Purpose of review: Growth hormone is a powerful anabolic hormone necessary for normal growth, but its importance in maintaining the cellular and protein mass in adult life is still unclear. However, it is viewed as a drug capable of combating the tissue loss and some metabolic derangements of aging. Growth hormone excess causes acromegaly, a disease characterized by overgrowth of some tissues and multiple metabolic abnormalities. The purpose of this article is to review recent knowledge in acromegaly considering it as a model for clarifying aspects of growth hormone action on body composition, protein dynamics and molecular mechanisms in adult life.
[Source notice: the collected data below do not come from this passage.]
Lemma inv_unset_mask {bs} w toks qs ga g num m' :
  inv_at bs w toks qs -> w_groups w !! ga = Some g -> words_ok m' ->
  (forall j, 0 <= j < 128 -> gbit m' j = if j =? num then false else gbit (fifos_mask g) j) ->
  inv_at bs (put_group ga (set_fifos_mask m' g) w) toks qs.
Proof using Hw0.
  intros Hi Eg Hm' Hbits. pose proof (inv_groups _ _ _ _ _ _ _ Hi ga g Eg) as (Hrw & Hmw & Hsp).
  eapply inv_group; [exact Hi | exact Eg | done | done |]. intros s a f j Ht Ef Hb Hmask Hwant Hold.
  cbn [fifos_mask fifos_ready set_fifos_mask] in *.
  destruct (bound_group w toks qs s a ga j Hi Hb) as (_ & _ & Hj & _). rewrite Hbits in Hmask by done.
  apply Hold. by destruct (_ =? _).
Qed.

(** The part of a group that readiness does not depend on. *)
Lemma inv_group_same {bs} w toks qs ga g g' :
  inv_at bs w toks qs -> w_groups w !! ga = Some g -> gconf g' = gconf g -> fifos_ready g' = fifos_ready g ->
  fifos_mask g' = fifos_mask g -> 0 <= start_pos g' < 128 -> inv_at bs (put_group ga g' w) toks qs.
Proof.
  intros Hi Eg Ec Er Em Hp. pose proof (inv_groups _ _ _ _ _ _ _ Hi ga g Eg) as (Hrw & Hmw & Hsp).
  eapply inv_group; [exact Hi | exact Eg | done | unfold group_fits; by rewrite Er, Em |].
  intros s a f j Ht Ef Hb Hmask Hwant Hold. rewrite Er. rewrite Em in Hmask. by apply Hold.
Qed.

(** The first section of the functions below: the group a FIFO is bound to. *)
Definition ref_of (s : side) (a : Z) (t t' : tok) (r : option (Z * Z)) (u : tok) : Prop :=
  match r with None => u = t' | Some (ga, num) => u = t /\ bound s a ga num end.
(* ===== verification/FifoOps.v ===== *)
(** * FIFOs: the operations of a script keep the invariant

    Enqueueing and dequeueing take effect in one section, on the ring and on the
    abstract queue. *)

From stdpp Require Import base list gmap relations numbers.
From S2P Require Import Prelude ObjAlloc BitmapWord Bitmap BitmapSpec BitmapOps BitmapTwo BitmapProps Conc Fifo FifoSpec FifoInv.

Section Ops.
Context (xl : list xdp2_addr_xlat) (w0 : fworld) (qs0 : queues) (scripts : list (list op)).
Context (Hw0 : world_ok xl w0 qs0).
Abbreviation inv_at := (inv_at xl w0 scripts).
Abbreviation wp := (wpc (Inv xl w0 scripts) (abs_rel w0)).
Abbreviation cap := (cap w0).

Lemma umod_total a n : n <> 0 -> exists m, umod a n = Done m.
Proof. intros Hn. unfold umod. destruct (Z.eqb_spec n 0); [done | by eexists]. Qed.

Lemma num_total f : num_ents (conf f) <> 0 -> exists m, xdp2_fifo_sw_num_in_queue f = Done m.
Proof. intros Hn. unfold xdp2_fifo_sw_num_in_queue. destruct (_ && _); [by eexists | by apply umod_total]. Qed.

(** Statistics that are updated or not. *)
Lemma opt_bump_ok {bs} (b : bool) w toks qs a f c :
  inv_at bs w toks qs -> w_fifos w !! a = Some f ->
  exists w', (if b then __XDP2_FIFO_BUMP_PROD_COUNT xl a c w else Done w) = Done w' /\ inv_at bs w' toks qs /\
    w_fifos w' = w_fifos w.
Proof using Hw0. intros Hi E. destruct b; [by eapply bump_prod_ok | by exists w]. Qed.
Recent findings: Acromegaly induces well-documented changes in body fat (decreased), and bone density and water retention (increased), but there are less-clear changes in protein and body cell-mass accretion. Recent studies related insulin resistance to glucose metabolism to accelerated fat oxidation and described the reversibility of such alterations after surgical or pharmacologic therapy. Less attention was paid to changes in protein metabolism. Acromegalics are profoundly insulin-resistant to the antiproteolytic action of insulin, but amino acids are channelled towards protein synthesis because they are still normally spared from oxidation by insulin. This insulin resistance persists months after the surgical cure of acromegaly when glucose metabolism is already normalized. Recent studies suggested that increased use of fat for fuel by growth hormone may also promote protein anabolism and reduce amino acid oxidation.
Summary: Despite important advances in understanding molecular mechanisms in acromegaly, the specific effects on body cell and protein mass and the specific modulation of local protein dynamics remain poorly defined.